A third factor for premature convergence is the relationship between the number of experiments and the size of the population. With 5 experiments, population of size 50 is a good number that will allow evolution to happen. With 100 experiments, population of size 400 will do the same. The following table shows the best performance of population under 5 experiments versus 100 experiments using eaMuPlusLambda:
Number of Experiments | Population Size | Initial Max F | Final Max F | E | Sy | H | K |
5 | 50 | 0.2642 | 0.9739 | 199807.2398 |
299.9368 |
3172.1629 | 3856.7229 |
100 | 400 | 0.0172 | 0.9999 | 200000.0000 | 300.0000 | 2999.9999 | 4000.0000 |
It is apparent that with more experiments and a much bigger population size, the algorithm is able to fit the model really well.
Results of different algorithms
There was no recorded statistics for trials done with OneMax algorithm, however, based on recall, the algorithm did marginal improvement to the initial avg max F.
The following table is a comparison between the other two algorithms:
Algorithm Tested | Initial Avg Max F | Final Avg Max F | Change |
Evolution Strategies (eaMuCommaLambda) | 0.1896 | 0.2769 | 66.06547% |
eaMuPlusLambda | 0.06702 | 0.7246 | 981.1407% |
For both OneMax and Evolution Strategies, experiments were not able to run past 25 generations because of the value error triggered by individuals with very “bad” fitness.

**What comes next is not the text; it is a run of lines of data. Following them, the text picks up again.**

Lemma avoids_bind l {A B} (p : prog A) (f : A -> prog B) : avoids l p -> (forall a, avoids l (f a)) -> avoids l (bind p f).
Proof.
  induction p as [a|A a k IH|A X Y body _ x k IH]; intros H Hf; cbn in *; [done| |]; (split; [apply H|]; intros; apply IH; [apply H|done]).
Qed.
Lemma avoids_unroll l {A} (p p' : prog A) : unroll p = Some p' -> avoids l p -> avoids l p'.
Proof.
  destruct p as [| |X B body x k]; cbn; try done. intros [= <-] [Hb Hk]. apply avoids_bind; [done|]. intros [x'|b]; [by split|done].
Qed.
Lemma avoids_resume l {A} (p : prog A) v : avoids l p -> avoids l (resume p v).
Proof. destruct p; cbn; [done|by intros []|done]. Qed.

Definition avoiding {A} (l : loc) (ts : tstate A) : Prop :=
  match ts with Run p => avoids l p | Sleep l' _ _ k => l' <> l /\ forall v, avoids l (k v) end.

(** What a thread does next keeps to this. *)
Lemma avoiding_moves {A} l (s s' : sys A) u ts ts' : thread_moves s s' u ts ts' -> avoiding l ts -> avoiding l ts'.
Proof.
  intros Hmv H. destruct Hmv as [p a v Hh He|p c v Hh|p p' Hu|p l' ps val to Hh Hv|p l' ps val to v Hh|p l' ps n ws v Hh|l' ps timed k v Hm]; cbn in *;
    try (by apply avoids_resume); [by eapply avoids_unroll| |apply H].
  destruct p as [|a k|]; try done. injection Hh as ->. split; [apply H|]. intros v. apply H.
Qed.

Ltac avoid_tac :=
  repeat first
    [ done | intros ? | case_test | apply avoids_bind
    | match goal with |- avoids _ (Act _ _) => split; [done|] | |- avoids _ (Loop _ _ _) => split end ].

Lemma avoids_lock_word l mutex : mutex <> l -> avoids l (_normal_lock mutex).
Proof. intros Hm. unfold _normal_lock, _normal_lock_slow, forever, load, __atomic_cmpxchg, __atomic_swap, __futex_wait_ex. avoid_tac. Qed.
Lemma avoids_unlock_word l mutex : avoids l (_normal_unlock mutex).
Proof. unfold _normal_unlock, load, __atomic_dec, store, __futex_wake_ex. avoid_tac. Qed.

Lemma avoids_unlock l tid mutex : __recursive_lock <> l -> avoids l (pthread_mutex_unlock tid mutex).
Proof.
  intros Hr. pose proof (avoids_lock_word l __recursive_lock Hr). pose proof (avoids_unlock_word l __recursive_lock).
  pose proof (avoids_unlock_word l mutex).
  unfold pthread_mutex_unlock, _recursive_lock, _recursive_unlock, load, store, __futex_wake_ex. avoid_tac.
Qed.

Lemma avoids_lock l tid mutex : __recursive_lock <> l -> mutex <> l -> avoids l (pthread_mutex_lock tid mutex).
Proof.
  intros Hr Hm. pose proof (avoids_lock_word l __recursive_lock Hr). pose proof (avoids_unlock_word l __recursive_lock).
  pose proof (avoids_lock_word l mutex Hm).
  unfold pthread_mutex_lock, relock, try_owned, _recursive_lock, _recursive_unlock, load, store, __futex_wait_ex. avoid_tac.
Qed.

(** ** The word of the condition variable *)
Section Word.
Context {A : Type} (s : nat -> sys A) (cond : loc).

Definition word (t : nat) : Z := mget (smem (s t)) cond.

(** Between [i] and [j] the word changes only as a signal or a broadcast changes it,
    and this many times. *)
Definition only_pulses (i j : nat) : Prop :=
  forall t, (i <= t < j)%nat -> word (S t) = word t \/ word (S t) = s32 (word t - COND_COUNTER_INCREMENT).
Definition pulse_count (i j : nat) : nat := length (filter (fun t => word (S t) <> word t) (seq i (j - i))).

Lemma pulse_count_S i j : (i <= j)%nat ->
  pulse_count i (S j) = (pulse_count i j + if decide (word (S j) = word j) then 0 else 1)%nat.
Proof.
  intros Hij. unfold pulse_count. replace (S j - i)%nat with (S (j - i)) by lia. rewrite seq_S, filter_app, length_app.
  replace (i + (j - i))%nat with j by lia. f_equal. rewrite filter_cons, filter_nil. by do 2 case_decide.
Qed.

Lemma pulse_count_split i j k : (i <= j <= k)%nat -> pulse_count i k = (pulse_count i j + pulse_count j k)%nat.
Proof.
  intros Hij. unfold pulse_count. replace (k - i)%nat with ((j - i) + (k - j))%nat by lia. rewrite seq_app, filter_app, length_app.
  by replace (i + (j - i))%nat with j by lia.
Qed.

Lemma pulse_count_mono i j k : (i <= j <= k)%nat -> (pulse_count i j <= pulse_count i k)%nat.
Proof. intros Hij. rewrite (pulse_count_split i j k) by done. lia. Qed.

However, both algorithms encounter premature convergence. Regardless of the number of experiments used as well as the size of the population, eaMuPlusLambda performs better than the other two. The reason might be that the other two both have, to a certain degree, an exclusive selection rule. Both algorithms, upon selection, replace the old population exclusively with offspring. This could potentially be problematic for the following reasons:
- The parents with “good” fitness in the old population are not allowed onto the next generation, which might slow down the evolution.

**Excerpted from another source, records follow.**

(* ===== verification/RwSafety.v ===== *)
(** * Read-write locks under every interleaving

    Any number of threads take one read-write lock for reading or writing (with
    the blocking, the trying and the timed functions), pass a critical section
    and unlock. *)
From S2P Require Import Prelude Concur Monitor RwCode.
Open Scope monitor_scope.

Inductive rwop : Type :=
| ORd (timed : bool) | OWr (timed : bool) | OTryRd | OTryWr.

#[export] Instance rwop_eq_dec : EqDecision rwop.
Proof. solve_decision. Defined.

Section RW.
Context (addr : positive).
Definition rw : loc := Zpos addr.

Definition rw_acquire (t : Z) (o : rwop) : mprog rwlock_t Z :=
  match o with
  | ORd false => pthread_rwlock_rdlock t rw
  | ORd true => pthread_rwlock_timedrdlock t rw true
  | OWr false => pthread_rwlock_wrlock t rw
  | OWr true => pthread_rwlock_timedwrlock t rw true
  | OTryRd => pthread_rwlock_tryrdlock t rw
  | OTryWr => pthread_rwlock_trywrlock t rw
  end.

Definition writes (o : rwop) : bool := match o with OWr _ | OTryWr => true | _ => false end.

(** The critical section of an acquisition is marked with its mode. *)
Fixpoint rw_client (t : Z) (ops : list rwop) : mprog rwlock_t unit :=
  match ops with
  | [] => MRet tt
  | o :: ops =>
      r <- rw_acquire t o ;;
      (if r =? 0 then MMark (writes o) (MRet tt) ;;; pthread_rwlock_unlock t rw ;;; MRet tt
       else MRet tt) ;;;
      rw_client t ops
  end.

(** ** Program points ([m]: [true] for writing) *)
Inductive rpc : Type :=
| QStart (ops : list rwop)
| QAtWait (m timed : bool) (ops : list rwop)      (* about to wait, holding the mutex *)
| QWaiting (m timed : bool) (ops : list rwop)
| QWoken (m timed : bool) (r : Z) (ops : list rwop)  (* about to take the mutex again *)
| QGot (m : bool) (ops : list rwop)               (* acquired, still holding the mutex *)
| QFail (m : bool) (r : Z) (ops : list rwop)
| QCrit (m : bool) (ops : list rwop)
| QUnl (m : bool) (ops : list rwop)               (* before pthread_rwlock_unlock *)
| QUnlIn (ops : list rwop).

Definition after_acq (t : Z) (m : bool) (ops : list rwop) (r : Z) : mprog rwlock_t unit :=
  (if r =? 0 then MMark m (MRet tt) ;;; pthread_rwlock_unlock t rw ;;; MRet tt
   else MRet tt) ;;;
  rw_client t ops.

Definition precondition (t : Z) (m : bool) (l : rwlock_t) : bool :=
  if m then write_precondition l t else read_precondition l t.
Definition pending_add (m : bool) (d : Z) (l : rwlock_t) : rwlock_t :=
  if m then set_pendingWriters (pendingWriters l + d) l
  else set_pendingReaders (pendingReaders l + d) l.
Definition acquired (t : Z) (m : bool) (l : rwlock_t) : rwlock_t :=
  if m then set_writerThreadId t (set_numLocks (numLocks l + 1) l)
  else set_numLocks (numLocks l + 1) l.

(** After the waiting loop, and the waiting loop itself. *)
Definition wait_exit (t : Z) (m : bool) (ops : list rwop) (z : Z) : mprog rwlock_t unit :=
  if m then
    mbind (mbind (mmod (fun l => set_pendingWriters (pendingWriters l - 1) l)) (fun _ =>
            mbind (if negb (z =? 0) then MRet tt
                   else mmod (fun l => set_numLocks (numLocks l + 1) l) ;;;
                        mmod (set_writerThreadId t)) (fun _ => munlock ;;; MRet z)))
          (after_acq t m ops)
  else
    mbind (mbind (mmod (fun l => set_pendingReaders (pendingReaders l - 1) l)) (fun _ =>
            mbind (if negb (z =? 0) then MRet tt
                   else mmod (fun l => set_numLocks (numLocks l + 1) l)) (fun _ => munlock ;;; MRet z)))
          (after_acq t m ops).
Definition wait_body (t : Z) (m timed : bool) : mprog rwlock_t (option Z) :=
  if m then
    (ret <- mwait timed ;; l <- mget_st ;;
     MRet (if (ret =? 0) && negb (write_precondition l t) then None else Some ret))
  else
    (ret <- mwait timed ;; l <- mget_st ;;
     MRet (if (ret =? 0) && negb (read_precondition l t) then None else Some ret)).
Definition waitk (t : Z) (m timed : bool) (ops : list rwop) (r : Z) : mprog rwlock_t unit :=
  MRead (fun l => match (if (r =? 0) && negb (precondition t m l) then None else Some r) with
                  | Some z => wait_exit t m ops z
                  | None => MLoop (wait_body t m timed) (wait_exit t m ops)
                  end).

Definition rcode (t : Z) (p : rpc) : mthread rwlock_t unit :=
  match p with
  | QStart ops => TRun (rw_client t ops)
  | QAtWait m timed ops => TRun (MWait timed (waitk t m timed ops))
  | QWaiting m timed ops => TWait timed (waitk t m timed ops)
  | QWoken m timed r ops => TRun (MLock (waitk t m timed ops r))
  | QGot m ops => TRun (MUnlock (after_acq t m ops 0))
  | QFail m r ops => TRun (MUnlock (after_acq t m ops r))
  | QCrit m ops => TRun (after_acq t m ops 0)
  | QUnl m ops => TRun (mbind (mbind (pthread_rwlock_unlock t rw) (fun _ => MRet tt))
                              (fun _ => rw_client t ops))
  | QUnlIn ops => TRun (MUnlock (rw_client t ops))
  end.

(** The state and the point after a thread took the mutex at point [p]; the
    boolean says whether it broadcast. *)
Definition try_point (t : Z) (m : bool) (ops : list rwop) (s : rwlock_t) (block : rwlock_t * bool * rpc) :
    rwlock_t * bool * rpc :=
  if precondition t m s then (acquired t m s, false, QGot m ops) else block.

Definition has_pending (s : rwlock_t) : bool := (0 <? pendingReaders s) || (0 <? pendingWriters s).
Definition entered (t : Z) (p : rpc) (s : rwlock_t) : rwlock_t * bool * rpc :=
  match p with
  | QStart (ORd timed :: ops) =>
      try_point t false ops s (pending_add false 1 s, false, QAtWait false timed ops)
  | QStart (OWr timed :: ops) =>
      try_point t true ops s (pending_add true 1 s, false, QAtWait true timed ops)
  | QStart (OTryRd :: ops) => try_point t false ops s (s, false, QFail false EBUSY ops)
  | QStart (OTryWr :: ops) => try_point t true ops s (s, false, QFail true EBUSY ops)
  | QWoken m timed r ops =>
      if (r =? 0) && negb (precondition t m s) then (s, false, QAtWait m timed ops)
      else if r =? 0 then (acquired t m (pending_add m (-1) s), false, QGot m ops)
      else (pending_add m (-1) s, false, QFail m r ops)
  | QUnl m ops =>
      if numLocks s =? 0 then (s, false, QUnlIn ops)
      else if writerThreadId s =? 0 then
        let s := set_numLocks (numLocks s - 1) s in
        (s, (numLocks s =? 0) && has_pending s, QUnlIn ops)
      else if negb (writerThreadId s =? t) then (s, false, QUnlIn ops)
      else
        let s := set_numLocks (numLocks s - 1) s in
        if numLocks s =? 0 then (set_writerThreadId 0 s, has_pending s, QUnlIn ops)
        else (s, false, QUnlIn ops)
  | p => (s, false, p)
  end.
End RW.

#[export] Instance rpc_eq_dec : EqDecision rpc.
Proof. solve_decision. Defined.

(** The points at which a thread is about to take the mutex. *)
Definition locking (p : rpc) : bool :=
  match p with QStart (_ :: _) | QWoken _ _ _ _ | QUnl _ _ => true | _ => false end.

Ltac rpc_cases p :=
  destruct p as [[|[timed|timed| |] ops]|m timed ops|m timed ops|m timed r ops|m ops|m r ops|m ops|m ops|ops].

(** Taking the mutex at a point leads where [entered] says. *)
Lemma code_entered addr t p s :
  locking p = true ->
  exists q, rcode addr t p = TRun (MLock q) /\
    seg 32 s false q =
      (let '(s', b, p') := entered t p s in
       match rcode addr t p' with TRun q' => Some (s', b, q') | TWait _ _ => None end).
Proof.
  intros Hl. rpc_cases p; try discriminate Hl; try destruct timed;
    (eexists; split; [reflexivity|]); unfold entered, try_point, waitk, wait_exit, precondition; seg_run.
  1, 2: destruct (read_precondition s t); seg_run; reflexivity.
  1, 2: destruct (write_precondition s t); seg_run; reflexivity.
  1: destruct (read_precondition s t); seg_run; reflexivity.
  1: destruct (write_precondition s t); seg_run; reflexivity.
  1, 2: destruct m; simpl; destruct (r =? 0) eqn:E; simpl; [apply Z.eqb_eq in E as ->| |apply Z.eqb_eq in E as ->|];
    try destruct (write_precondition s t); try destruct (read_precondition s t); seg_run; try rewrite E; seg_run; reflexivity.
  destruct (numLocks s =? 0); seg_run; [reflexivity|]. unfold has_pending; simpl.
  destruct (writerThreadId s =? 0); [|destruct (writerThreadId s =? t)]; seg_run; try reflexivity;
    (destruct (numLocks s - 1 =? 0); seg_run; [|reflexivity]);
    destruct ((0 <? pendingReaders s) || (0 <? pendingWriters s)); seg_run; reflexivity.
Qed.

(** ** The invariant *)
Definition holds (p : rpc) : Z := match p with QGot _ _ | QCrit _ _ | QUnl _ _ => 1 | _ => 0 end.
Definition holdsW (p : rpc) : bool := match p with QGot m _ | QCrit m _ | QUnl m _ => m | _ => false end.
Definition pend (w : bool) (p : rpc) : Z :=
  match p with
  | QAtWait m _ _ | QWaiting m _ _ | QWoken m _ _ _ => if Bool.eqb m w then 1 else 0
  | _ => 0
  end.
Definition blocked (p : rpc) : bool := match p with QAtWait _ _ _ | QWaiting _ _ _ => true | _ => false end.
Definition inmon (p : rpc) : bool :=
  match p with QAtWait _ _ _ | QGot _ _ | QFail _ _ _ | QUnlIn _ => true | _ => false end.

(** [nt]: no thread uses a timed write lock. *)
Definition op_ok (nt : bool) (o : rwop) : bool := match o with OWr timed => negb (nt && timed) | _ => true end.
Definition rpc_ok (nt : bool) (p : rpc) : bool :=
  match p with
  | QStart ops | QGot _ ops | QCrit _ ops | QUnl _ ops | QUnlIn ops => forallb (op_ok nt) ops
  | QFail _ r ops => negb (r =? 0) && forallb (op_ok nt) ops
  | QAtWait m timed ops | QWaiting m timed ops => negb (nt && m && timed) && forallb (op_ok nt) ops
  | QWoken m timed r ops =>
      ((r =? 0) || (r =? ETIMEDOUT) && timed) && negb (nt && m && timed) && forallb (op_ok nt) ops
  end.

Record rinv (nt : bool) (s : rwlock_t) (o : option Z) (pcs : gmap Z rpc) : Prop := {
  ri_nz : forall t p, pcs !! t = Some p -> t <> 0;
  ri_ok : forall t p, pcs !! t = Some p -> rpc_ok nt p = true;
  ri_in : forall t p, pcs !! t = Some p -> inmon p = true -> o = Some t;
  ri_owner : forall t, o = Some t -> exists p, pcs !! t = Some p /\ inmon p = true;
  ri_num : numLocks s = msum holds pcs;
  ri_pr : pendingReaders s = msum (pend false) pcs;
  ri_pw : pendingWriters s = msum (pend true) pcs;
  ri_w : forall t p, pcs !! t = Some p -> holdsW p = true -> writerThreadId s = t /\ numLocks s = 1;
  ri_w0 : writerThreadId s <> 0 -> exists p, pcs !! writerThreadId s = Some p /\ holdsW p = true }.

(** Without timed writers: while nobody holds the lock, only readers are
    blocked, and only behind a writer that is on its way. *)
Definition jinv (s : rwlock_t) (pcs : gmap Z rpc) : Prop :=
  numLocks s = 0 -> forall t p, pcs !! t = Some p -> blocked p = true ->
  pend true p = 0 /\ 0 < pendingWriters s.

Lemma holds_nonneg p : 0 <= holds p.
Proof. by destruct p. Qed.
Lemma pend_nonneg w p : 0 <= pend w p.
Proof. destruct p; simpl; try done; by destruct (Bool.eqb _ _). Qed.
Lemma holdsW_holds p : holdsW p = true -> holds p = 1.
Proof. by destruct p. Qed.

Section Inv.
Context (nt : bool) (s : rwlock_t) (o : option Z) (pcs : gmap Z rpc) (t : Z) (p : rpc).
Context (HI : rinv nt s o pcs) (Hp : pcs !! t = Some p) (Hfree : o = None \/ o = Some t).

- The selection measure would allow more offspring with “bad” fitness to be in the next generation, which might slow down the evolution.
See Appendix for graphs on individual trials.

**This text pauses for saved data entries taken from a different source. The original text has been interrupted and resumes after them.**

(* ===== verification/TlsKeys.v ===== *)
(** * Thread-specific data keys (libc/bionic/pthread.c)

    The global map of allocated keys with their destructors, the TLS areas of
    the threads of the process, and the pthread_key_* functions over them.
    Every function holds _tlsmap_lock while it works on the map, so a call is a
    step from one state to the next.  Pointers are numbers, NULL is 0. *)
From S2P Require Import Prelude.

Definition TLS_SLOT_MAX_WELL_KNOWN : Z := 2.
Definition BIONIC_TLS_SLOTS : Z := 64.
Definition TLS_DEFAULT_ALLOC_MAP : Z := 0x0000001F.
Definition TLSMAP_START : Z := TLS_SLOT_MAX_WELL_KNOWN + 1.
Definition TLSMAP_SIZE : Z := BIONIC_TLS_SLOTS.
Definition TLSMAP_BITS : Z := 32.
Definition PTHREAD_DESTRUCTOR_ITERATIONS : nat := 4.

(** Arrays: reads and writes at an index inside the array. *)
Definition aget (a : list Z) (i : Z) : Z := default 0 (a !! Z.to_nat i).
Definition aset (a : list Z) (i v : Z) : list Z := <[Z.to_nat i := v]> a.

Record tlsmap_t : Type := TlsMap { init : Z; map : list Z; dtors : list Z }.
(** What the functions use of a [pthread_internal_t]; [tls = None] is a NULL
    TLS area. *)
Record thread : Type := Thread { join_count : Z; tls : option (list Z) }.
(** The process: _tlsmap and the list gThreadList. *)
Record tls_st : Type := TlsSt { _tlsmap : tlsmap_t; gThreadList : list thread }.

Definition TLSMAP_WORD (m : tlsmap_t) (k : Z) : Z := aget (map m) (k / TLSMAP_BITS).
Definition TLSMAP_MASK (k : Z) : Z := u32 (Z.shiftl 1 (Z.land k (TLSMAP_BITS - 1))).
Definition TLSMAP_VALIDATE_KEY (key : Z) : bool := (TLSMAP_START <=? key) && (key <? TLSMAP_SIZE).

(** The map as it is once the lock is held. *)
Definition tlsmap_lock (m : tlsmap_t) : tlsmap_t :=
  if init m =? 0 then TlsMap 1 (aset (map m) 0 TLS_DEFAULT_ALLOC_MAP) (dtors m) else m.

Definition tlsmap_test (m : tlsmap_t) (key : Z) : bool :=
  negb (Z.land (TLSMAP_WORD m key) (TLSMAP_MASK key) =? 0).

Definition tlsmap_set (m : tlsmap_t) (key dtor : Z) : tlsmap_t :=
  TlsMap (init m)
    (aset (map m) (key / TLSMAP_BITS) (Z.lor (TLSMAP_WORD m key) (TLSMAP_MASK key)))
    (aset (dtors m) key dtor).

Definition tlsmap_clear (m : tlsmap_t) (key : Z) : tlsmap_t :=
  TlsMap (init m)
    (aset (map m) (key / TLSMAP_BITS) (Z.land (TLSMAP_WORD m key) (u32 (Z.lnot (TLSMAP_MASK key)))))
    (aset (dtors m) key 0).

(** The keys a loop "for (key = TLSMAP_START; key < TLSMAP_SIZE; key++)" visits. *)
Definition keys : list Z := seqZ TLSMAP_START (TLSMAP_SIZE - TLSMAP_START).

Fixpoint alloc_from (m : tlsmap_t) (dtor : Z) (ks : list Z) : Z * tlsmap_t :=
  match ks with
  | [] => (-1, m)
  | key :: ks =>
      if negb (tlsmap_test m key) then (key, tlsmap_set m key dtor) else alloc_from m dtor ks
  end.

Definition tlsmap_alloc (m : tlsmap_t) (dtor : Z) : Z * tlsmap_t := alloc_from m dtor keys.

- Conclusion and Future Development
In conclusion, the evolutionary algorithm could fit the parameters of stress and strain rather well in order to predict a set of physical parameters that will work under the given experimental data. The following key components are important to building the algorithm that work well:
- A big population
- A balanced crossover-to-mutation ratio that can maintain a good diversity in the population
- A selection measure that will be comprehensive
Given time, Evolution Strategies could be further studied to fit the model well as it learns and modifies the evolution according to the distribution of the individuals. Furthermore, we could use optimization measure in scipy package to benchmark against the performance of EA. RNN could be developed and trained to fit the model as well. Also, trying to fit a more complex model with more attributes could be valuable.